[Records for this task — start]

(** ** The replies to the end packets *)

Definition no_reply (r : recv_result) : bool := match r with Err _ => true | Got _ _ => false end.

(** Each of them is counted as dropped or written to the table. *)
Lemma recv_end_counts recvmsg l t d t' d' : 0 ≤ d → d + Z.of_nat (length l) < 2 ^ 64 → ofold (recv_end recvmsg) l (t, d) = Ok (t', d') →
  d' = d + Z.of_nat (length (filter (λ x, no_reply (recvmsg x.1) = true) l)).
Proof.
  intros H0 Hd H. set (P := λ (pre : list (nat * fill)) (st : StructTable * Z), (length pre ≤ length l)%nat →
    st.2 = d + Z.of_nat (length (filter (λ x, no_reply (recvmsg x.1) = true) pre))).
  cut (P l (t', d')); [intros HP; by apply HP|]. refine (ofold_inv P _ l (t, d) (t', d') _ _ H); unfold P.
  - intros _. cbn. lia.
  - intros pre x post [t1 d1] [t2 d2] Hcut IH Hstep Hlen. rewrite length_app in Hlen. cbn in Hlen. specialize (IH ltac:(lia)). cbn [snd] in IH |- *.
    rewrite filter_app, length_app, filter_cons, filter_nil. unfold recv_end in Hstep.
    pose proof (length_filter (λ x, no_reply (recvmsg x.1) = true) pre).
    destruct (recvmsg x.1) eqn:E; cbn [fst snd] in Hstep; minv.
    + rewrite decide_False by done. cbn. lia.
    + rewrite decide_True by done. cbn [length]. rewrite wrap_small by lia. lia.
Qed.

[Records for this task — finish]

Look above and return each line of the records exactly, from the very first through the line with "- intros pre", both included.

(** ** The replies to the end packets *)

Definition no_reply (r : recv_result) : bool := match r with Err _ => true | Got _ _ => false end.

(** Each of them is counted as dropped or written to the table. *)
Lemma recv_end_counts recvmsg l t d t' d' : 0 ≤ d → d + Z.of_nat (length l) < 2 ^ 64 → ofold (recv_end recvmsg) l (t, d) = Ok (t', d') →
  d' = d + Z.of_nat (length (filter (λ x, no_reply (recvmsg x.1) = true) l)).
Proof.
  intros H0 Hd H. set (P := λ (pre : list (nat * fill)) (st : StructTable * Z), (length pre ≤ length l)%nat →
    st.2 = d + Z.of_nat (length (filter (λ x, no_reply (recvmsg x.1) = true) pre))).
  cut (P l (t', d')); [intros HP; by apply HP|]. refine (ofold_inv P _ l (t, d) (t', d') _ _ H); unfold P.
  - intros _. cbn. lia.
  - intros pre x post [t1 d1] [t2 d2] Hcut IH Hstep Hlen. rewrite length_app in Hlen. cbn in Hlen. specialize (IH ltac:(lia)). cbn [snd] in IH |- *.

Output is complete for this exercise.